Garcia later apologized for his “fried chicken” comment:
"I apologise for any offence that may have been caused by my comment on stage during The European Tour Players' Awards dinner. I answered a question that was clearly made towards me as a joke with a silly remark, but in no way was the comment meant in a racist manner."
It seems unlikely that Garcia’s comment was not directly referring to stereotypes of blacks. Of all the foods he could have chosen, he chose fried chicken. Woods certainly took offense, tweeting in response, "The comment that was made wasn't silly. It was wrong, hurtful and clearly inappropriate."
Garcia’s main sponsor, TaylorMade-Adidas Golf, is reviewing the situation and may end their contract.

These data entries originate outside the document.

(* ===== verification/Query.v ===== *)
(** * Query parameters, literals and result pages

    The helpers the read routes share: JavaScript's [parseInt] on the
    strings of [req.query] and [req.params], the [x || d] fallback of a
    number, the clamped [limit] and [offset] of GET /expenses
    (routes/expenses.ts:53-54), the decimal printing of a number into the
    SQL text ([LIMIT ${limitValue}], line 57), a stable sort for
    [ORDER BY] and [Array.prototype.sort], and [LIMIT ... OFFSET ...] on a
    list of rows.

    Numbers are integers ([Z]); [parseInt] is exact here, where JavaScript
    rounds beyond [2^53].  NaN is [None]. *)

From Stdlib Require Import Ascii Sorted.
From S2P Require Import Spec2Rocq Dates.

(** ** Strings *)

(** [+:+] does not unfold by [simpl]; these lemmas push it through a cell. *)
Lemma string_app_cons x (a b : string) : String x a +:+ b = String x (a +:+ b).
Proof. reflexivity. Qed.

Lemma string_app_assoc (a b c : string) : (a +:+ b) +:+ c = a +:+ (b +:+ c).
Proof. induction a as [|x a IH]; [done|]. by rewrite !string_app_cons, IH. Qed.

Lemma string_length_app (a b : string) :
  String.length (a +:+ b) = (String.length a + String.length b)%nat.
Proof. induction a as [|x a IH]; [done|]. rewrite string_app_cons. simpl. by rewrite IH. Qed.

(** ** [parseInt] *)

(** The white space [parseInt] skips (its ASCII part). *)
Definition is_js_space (c : Ascii.ascii) : bool :=
  let n := Ascii.nat_of_ascii c in ((9 <=? n) && (n <=? 13))%nat || (n =? 32)%nat.

Fixpoint skip_space (s : string) : string :=
  match s with
  | String c rest => if is_js_space c then skip_space rest else s
  | EmptyString => s
  end.

(** A digit of base 16. *)
Definition hex_val (c : Ascii.ascii) : option Z :=
  let n := Z.of_nat (Ascii.nat_of_ascii c) in
  if (48 <=? n) && (n <=? 57) then Some (n - 48)
  else if (97 <=? n) && (n <=? 102) then Some (n - 87)
  else if (65 <=? n) && (n <=? 70) then Some (n - 55)
  else None.

(** The longest run of digits, read into [acc]. *)
Fixpoint digits_acc (base : Z) (dv : Ascii.ascii -> option Z) (acc : Z) (s : string) : Z :=
  match s with
  | String c rest =>
      match dv c with
      | Some d => digits_acc base dv (base * acc + d) rest
      | None => acc
      end
  | EmptyString => acc
  end.

(** NaN when the run is empty. *)
Definition parse_digits (base : Z) (dv : Ascii.ascii -> option Z) (s : string) : option Z :=
  match s with
  | String c _ => match dv c with Some _ => Some (digits_acc base dv 0 s) | None => None end
  | EmptyString => None
  end.

Definition parse_unsigned (s : string) : option Z :=
  match s with
  | String z (String x rest) =>
      if Ascii.eqb z "0" && (Ascii.eqb x "x" || Ascii.eqb x "X")
      then parse_digits 16 hex_val rest
      else parse_digits 10 digit_val s
  | _ => parse_digits 10 digit_val s
  end.

(** [parseInt(s)]: white space, a sign, a ["0x"] prefix for base 16. *)
Definition parse_int (s : string) : option Z :=
  match skip_space s with
  | String c rest =>
      if Ascii.eqb c "-" then Z.opp <$> parse_unsigned rest
      else if Ascii.eqb c "+" then parse_unsigned rest
      else parse_unsigned (String c rest)
  | EmptyString => None
  end.

(** [n || d] for a number: NaN and 0 are falsy. *)
Definition js_or (v : option Z) (d : Z) : Z :=
  match v with
  | Some n => if n =? 0 then d else n
  | None => d
  end.

(** ** The page of GET /expenses *)

(** [Math.max(1, Math.min(1000, parseInt(limit) || 50))]. *)
Definition expense_limit (limit : string) : Z := Z.max 1 (Z.min 1000 (js_or (parse_int limit) 50)).

(** [Math.max(0, parseInt(offset) || 0)]. *)
Definition expense_offset (offset : string) : Z := Z.max 0 (js_or (parse_int offset) 0).

(** ** Printing a number into the SQL text

    [`${n}`] of a non-negative integer: the digits from the last one, with
    one unit of fuel per digit.  The fuel runs out only when it is smaller
    than the number of digits. *)
Fixpoint dec_digits (fuel : nat) (n : Z) (acc : string) : option string :=
  match fuel with
  | O => None
  | S f =>
      let acc' := String (digit (n mod 10)) acc in
      if n <? 10 then Some acc' else dec_digits f (n / 10) acc'
  end.

(** [String(n)] for [n >= 0], with the fuel [n + 1]. *)
Definition js_nat_string (n : Z) : option string := dec_digits (S (Z.to_nat n)) n "".

(** [LIMIT ${limitValue} OFFSET ${offsetValue}]. *)
Definition limit_clause (limit offset : Z) : option string :=
  match js_nat_string limit, js_nat_string offset with
  | Some l, Some o => Some (" LIMIT " +:+ l +:+ " OFFSET " +:+ o)
  | _, _ => None
  end.

(** MySQL reads back the unsigned integer of a LIMIT or OFFSET literal. *)
Definition sql_read_uint (s : string) : option Z := parse_digits 10 digit_val s.

(** ** Ordering and pages *)

Section Order.
Context {A : Type} (before : A -> A -> bool).

(** A stable insertion: [x] goes before the first [y] it may precede. *)
Fixpoint insert_by (x : A) (l : list A) : list A :=
  match l with
  | [] => [x]
  | y :: l' => if before x y then x :: l else y :: insert_by x l'
  end.

(** A stable sort: [Array.prototype.sort] with a comparator, and [ORDER BY]
    (whose order among equal keys MySQL leaves open). *)
Fixpoint sort_by (l : list A) : list A :=
  match l with
  | [] => []
  | x :: l' => insert_by x (sort_by l')
  end.
End Order.

(** [LIMIT n OFFSET k] on the rows of a result. *)
Definition limit_offset {A} (n k : Z) (l : list A) : list A :=
  take (Z.to_nat n) (drop (Z.to_nat k) l).

(** ** Lemmas *)

Fixpoint all_digits (s : string) : bool :=
  match s with
  | String c rest => is_digit c && all_digits rest
  | EmptyString => true
  end.

Lemma string_app_nil_r (a : string) : a +:+ "" = a.
Proof. induction a as [|x a IH]; [done|]. by rewrite string_app_cons, IH. Qed.

Lemma digit_val_code c d :
  digit_val c = Some d -> (48 <= Ascii.nat_of_ascii c <= 57)%nat /\ d = Z.of_nat (Ascii.nat_of_ascii c) - 48.
Proof. unfold digit_val. destruct (_ && _) eqn:E; [|discriminate]. intros [= <-]. bool_to_prop. lia. Qed.

(** A digit is neither white space, nor a sign, nor the [x] of a prefix. *)
Lemma digit_not c c' d :
  digit_val c = Some d -> digit_val c' = None -> Ascii.eqb c c' = false.
Proof. intros Hc Hc'. destruct (Ascii.eqb_spec c c') as [->|]; [congruence|done]. Qed.

Lemma digit_not_space c d : digit_val c = Some d -> is_js_space c = false.
Proof.
  intros Hc. apply digit_val_code in Hc as [Hr _]. unfold is_js_space. cbv zeta.
  apply not_true_iff_false. intros Hs.
  apply orb_true_iff in Hs as [Hs|Hs];
    [apply andb_true_iff in Hs as [H1 H2]; apply Nat.leb_le in H1, H2|apply Nat.eqb_eq in Hs]; lia.
Qed.

Lemma is_digit_val c : is_digit c = true -> exists d, digit_val c = Some d.
Proof. unfold is_digit. destruct (digit_val c); [eauto|discriminate]. Qed.

Lemma digit_val_digit_mod n : digit_val (digit (n mod 10)) = Some (n mod 10).
Proof. apply digit_val_digit. pose proof (Z.mod_pos_bound n 10). lia. Qed.

Lemma is_digit_mod n : is_digit (digit (n mod 10)) = true.
Proof. unfold is_digit. by rewrite digit_val_digit_mod. Qed.

Lemma all_digits_app a b : all_digits (a +:+ b) = all_digits a && all_digits b.
Proof. induction a as [|x a IH]; [done|]. rewrite string_app_cons. simpl. by rewrite IH, andb_assoc. Qed.

(** The printer with enough fuel: its digits, read back after [acc],
    shift [acc]'s reading by [n]. *)
Lemma dec_digits_spec f n acc :
  0 <= n -> (0 < f)%nat -> n < 10 ^ Z.of_nat f ->
  exists str, dec_digits f n acc = Some (str +:+ acc) /\ str <> "" /\ all_digits str = true /\
  forall a, digits_acc 10 digit_val a (str +:+ acc) =
            digits_acc 10 digit_val (a * 10 ^ Z.of_nat (String.length str) + n) acc.
Proof.
  revert n acc. induction f as [|f IH]; intros n acc Hn Hf Hlt10; [lia|]. cbn [dec_digits].
  pose proof (Z.mod_pos_bound n 10) as Hm.
  destruct (n <? 10) eqn:Hlt.
  - apply Z.ltb_lt in Hlt. exists (String (digit (n mod 10)) "").
    split; [done|]. split; [done|].
    split; [by cbn [all_digits]; rewrite is_digit_mod|].
    intros a. rewrite string_app_cons. change ("" +:+ acc) with acc.
    cbn [digits_acc String.length]. rewrite digit_val_digit_mod, Z.mod_small by lia.
    f_equal. lia.
  - apply Z.ltb_ge in Hlt.
    assert (Hq : 0 <= n / 10 < n) by (split; [apply Z.div_pos|apply Z.div_lt]; lia).
    assert (Hf1 : (0 < f)%nat).
    { destruct f; [|lia]. simpl in Hlt10. lia. }
    rewrite Nat2Z.inj_succ, Z.pow_succ_r in Hlt10 by lia.
    destruct (IH (n / 10) (String (digit (n mod 10)) acc)) as (str & Hd & Hne & Hall & Hrd);
      [lia|done|apply Z.div_lt_upper_bound; lia|].
    exists (str +:+ String (digit (n mod 10)) ""). rewrite Hd, string_app_assoc.
    split; [done|]. split; [by destruct str|].
    split; [by rewrite all_digits_app, Hall; cbn [all_digits]; rewrite is_digit_mod|].
    intros a. change (String (digit (n mod 10)) "" +:+ acc)
      with (String (digit (n mod 10)) acc). rewrite Hrd. cbn [digits_acc]. rewrite digit_val_digit_mod.
    f_equal. rewrite string_length_app, Nat2Z.inj_add, Z.pow_add_r by lia.
    pose proof (Z.div_mod n 10 ltac:(lia)). simpl (Z.of_nat (String.length _)). nia.
Qed.

(** The printer does not depend on the fuel, once there is enough. *)
Lemma dec_digits_fuel f1 f2 n acc :
  0 <= n -> (0 < f1)%nat -> (0 < f2)%nat -> n < 10 ^ Z.of_nat f1 -> n < 10 ^ Z.of_nat f2 ->
  dec_digits f1 n acc = dec_digits f2 n acc.
Proof.
  revert f2 n acc. induction f1 as [|f1 IH]; intros [|f2] n acc Hn H1 H2 B1 B2; try lia.
  cbn [dec_digits]. destruct (n <? 10) eqn:Hlt; [done|]. apply Z.ltb_ge in Hlt.
  rewrite Nat2Z.inj_succ, Z.pow_succ_r in B1, B2 by lia.
  assert (0 < f1)%nat by (destruct f1; [simpl in B1; lia|lia]).
  assert (0 < f2)%nat by (destruct f2; [simpl in B2; lia|lia]).
  apply IH; try lia; [apply Z.div_pos; lia|apply Z.div_lt_upper_bound; lia|apply Z.div_lt_upper_bound; lia].
Qed.

(** The fuel [n + 1] of [js_nat_string] is enough. *)
Lemma js_nat_string_fuel n : 0 <= n -> n < 10 ^ Z.of_nat (S (Z.to_nat n)).
Proof.
  intros Hn. pose proof (Z.pow_gt_lin_r 10 (Z.of_nat (S (Z.to_nat n))) ltac:(lia) ltac:(lia)). lia.
Qed.

(** A string of digits is read by [parseInt] as by MySQL. *)
Lemma parse_int_digits str :
  all_digits str = true -> str <> "" -> parse_int str = parse_digits 10 digit_val str.
Proof.
  destruct str as [|c r]; [done|]. intros Hall _. simpl in Hall.
  apply andb_true_iff in Hall as [Hc Hr]. destruct (is_digit_val c Hc) as [d Hd].
  unfold parse_int. cbn [skip_space]. rewrite (digit_not_space c d Hd).
  rewrite (digit_not c "-" d Hd), (digit_not c "+" d Hd) by reflexivity.
  unfold parse_unsigned. destruct r as [|x r]; [done|].
  simpl in Hr. apply andb_true_iff in Hr as [Hx _]. destruct (is_digit_val x Hx) as [dx Hdx].
  by rewrite (digit_not x "x" dx Hdx), (digit_not x "X" dx Hdx), andb_false_r by reflexivity.
Qed.

Lemma parse_digits_all str n :
  all_digits str = true -> str <> "" ->
  (forall a, digits_acc 10 digit_val a str = a * 10 ^ Z.of_nat (String.length str) + n) ->
  parse_digits 10 digit_val str = Some n.
Proof.
  destruct str as [|c r]; [done|]. intros Hall _ Hrd. simpl in Hall.
  apply andb_true_iff in Hall as [Hc _]. destruct (is_digit_val c Hc) as [d Hd].
  unfold parse_digits. by rewrite Hd, Hrd.
Qed.

(** The decimal printer of the LIMIT and OFFSET literals terminates: with
    any fuel above the number of digits it gives the same result as the
    printer, which always returns a string of digits. *)
Theorem js_nat_string_terminates n f :
  0 <= n -> (0 < f)%nat -> n < 10 ^ Z.of_nat f ->
  dec_digits f n "" = js_nat_string n /\ exists str, js_nat_string n = Some str /\ all_digits str = true.
Proof.
  intros Hn Hf Hb. pose proof (js_nat_string_fuel n Hn).
  split; [apply dec_digits_fuel; lia|].
  destruct (dec_digits_spec (S (Z.to_nat n)) n "" Hn ltac:(lia) ltac:(done)) as (str & Hd & _ & Hall & _).
  exists str. unfold js_nat_string. by rewrite Hd, string_app_nil_r.
Qed.

(** For every count n >= 0, the decimal text the handler prints into the
    LIMIT or OFFSET clause exists, and MySQL reads it back as n, as parseInt
    does. *)
Theorem limit_literal_roundtrip n :
  0 <= n ->
  exists str, js_nat_string n = Some str /\ sql_read_uint str = Some n /\ parse_int str = Some n.
Proof.
  intros Hn.
  destruct (dec_digits_spec (S (Z.to_nat n)) n "" Hn ltac:(lia) (js_nat_string_fuel n Hn))
    as (str & Hd & Hne & Hall & Hrd).
  rewrite string_app_nil_r in Hd, Hrd.
  assert (Hp : parse_digits 10 digit_val str = Some n) by (by apply parse_digits_all).
  exists str. unfold js_nat_string, sql_read_uint. rewrite Hd, Hp.
  split; [done|]. split; [done|]. by rewrite parse_int_digits.
Qed.

(** ** Pages *)

Lemma take_drop_app {A} (n k : nat) (l : list A) : take n (drop k l) ++ drop (k + n) l = drop k l.
Proof. by rewrite <- drop_drop, take_drop. Qed.

Lemma pages_app {A} (L : nat) (l : list A) (i m : nat) :
  mjoin ((fun j : nat => take L (drop (j * L) l)) <$> seq i m) ++ drop ((i + m) * L) l =
  drop (i * L) l.
Proof.
  revert i. induction m as [|m IH]; intros i; simpl.
  - by rewrite Nat.add_0_r.
  - rewrite <- app_assoc. replace ((i + S m) * L)%nat with ((S i + m) * L)%nat by lia.
    rewrite IH. replace (S i * L)%nat with (i * L + L)%nat by lia. apply take_drop_app.
Qed.

(** Walking the pages of a list with a page size L >= 1 and offsets 0, L,
    2L, ... gives back the whole list in order: no row is skipped or repeated. *)
Theorem pages_cover (L : Z) {A} (l : list A) :
  1 <= L ->
  mjoin ((fun j : nat => limit_offset L (Z.of_nat j * L) l) <$> seq 0 (S (length l))) = l.
Proof.
  intros HL. set (N := Z.to_nat L).
  assert (Hj : forall j : nat, Z.to_nat (Z.of_nat j * L) = (j * N)%nat) by (intros j; subst N; rewrite Z2Nat.inj_mul, Nat2Z.id by lia; done).
  unfold limit_offset. erewrite (list_fmap_ext _ (fun j => take N (drop (j * N) l))); last first.
  { intros j x _. by rewrite Hj. }
  pose proof (pages_app N l 0 (S (length l))) as Hp. simpl in Hp |- *.
  assert (1 <= N)%nat by (subst N; lia).
  rewrite (drop_ge l (N + length l * N)) in Hp by (clearbody N; nia). by rewrite app_nil_r in Hp.
Qed.

(** ** The sort *)

Section SortLemmas.
Context {A : Type} (before : A -> A -> bool).
Hypothesis before_total : forall x y, before x y = false -> before y x = true.

Lemma insert_by_perm x l : insert_by before x l ≡ₚ x :: l.
Proof.
  induction l as [|y l IH]; simpl; [done|].
  destruct (before x y); [done|]. rewrite IH. apply perm_swap.
Qed.

Lemma sort_by_perm l : sort_by before l ≡ₚ l.
Proof. induction l as [|x l IH]; simpl; [done|]. by rewrite insert_by_perm, IH. Qed.

Lemma insert_by_sorted x l :
  Sorted (fun a b => before a b = true) l -> Sorted (fun a b => before a b = true) (insert_by before x l).
Proof.
  induction 1 as [|y l Hl IH Hhd]; simpl; [by repeat constructor|].
  destruct (before x y) eqn:Exy; [by repeat constructor|].
  constructor; [done|]. apply before_total in Exy.
  destruct l as [|z l]; simpl; [by repeat constructor|].
  inversion Hhd; subst. destruct (before x z); constructor; done.
Qed.

Lemma sort_by_sorted l : Sorted (fun a b => before a b = true) (sort_by before l).
Proof. induction l as [|x l IH]; simpl; [constructor|]. by apply insert_by_sorted. Qed.
End SortLemmas.

(** ** Witnesses *)

Lemma js_nat_string_terminates_witness :
  dec_digits 3 250 "" = js_nat_string 250 /\
  exists str, js_nat_string 250 = Some str /\ all_digits str = true.
Proof. apply js_nat_string_terminates; [lia|lia|reflexivity]. Defined.

Lemma limit_literal_roundtrip_witness :
  exists str, js_nat_string 1000 = Some str /\ sql_read_uint str = Some 1000 /\ parse_int str = Some 1000.
Proof. apply limit_literal_roundtrip. lia. Defined.

Lemma pages_cover_witness :
  mjoin ((fun j : nat => limit_offset 2 (Z.of_nat j * 2) [10; 20; 30])
           <$> seq 0 (S (length [10; 20; 30]))) = [10; 20; 30].
Proof. apply (pages_cover 2 [10; 20; 30]). lia. Defined.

Garcia’s “fried chicken” comment isn't just offensive because it plays off a stereotype of blacks. It also references the grim, historical period of slavery in America. Black slaves often ate fried chicken due to the fact that it was the only type of livestock they were allowed to raise for themselves. Chicken was considered the lowest on the hierarchy of consumable meats. Thus, making a comment about blacks eating fried chicken is a reminder of the historical oppression their ancestors once faced. Garcia, who is Spanish, did not understand the gravity of his remarks because he is privileged to not make that immediate association — or perhaps because he just didn't know the history. However, just because Garcia did not perceive his comment to be seriously offensive does not justify its usage.
This was just another reminder that racism is still at large, both in the U.S. and worldwide. We may live in a time period where lynching and cross-burning are illegal. But we must recognize the covert racism often plaguing the media, racial profiling by the police, and absurd self-defense claims.
If we think we live in a post-racial world, we'd better start acting like we do.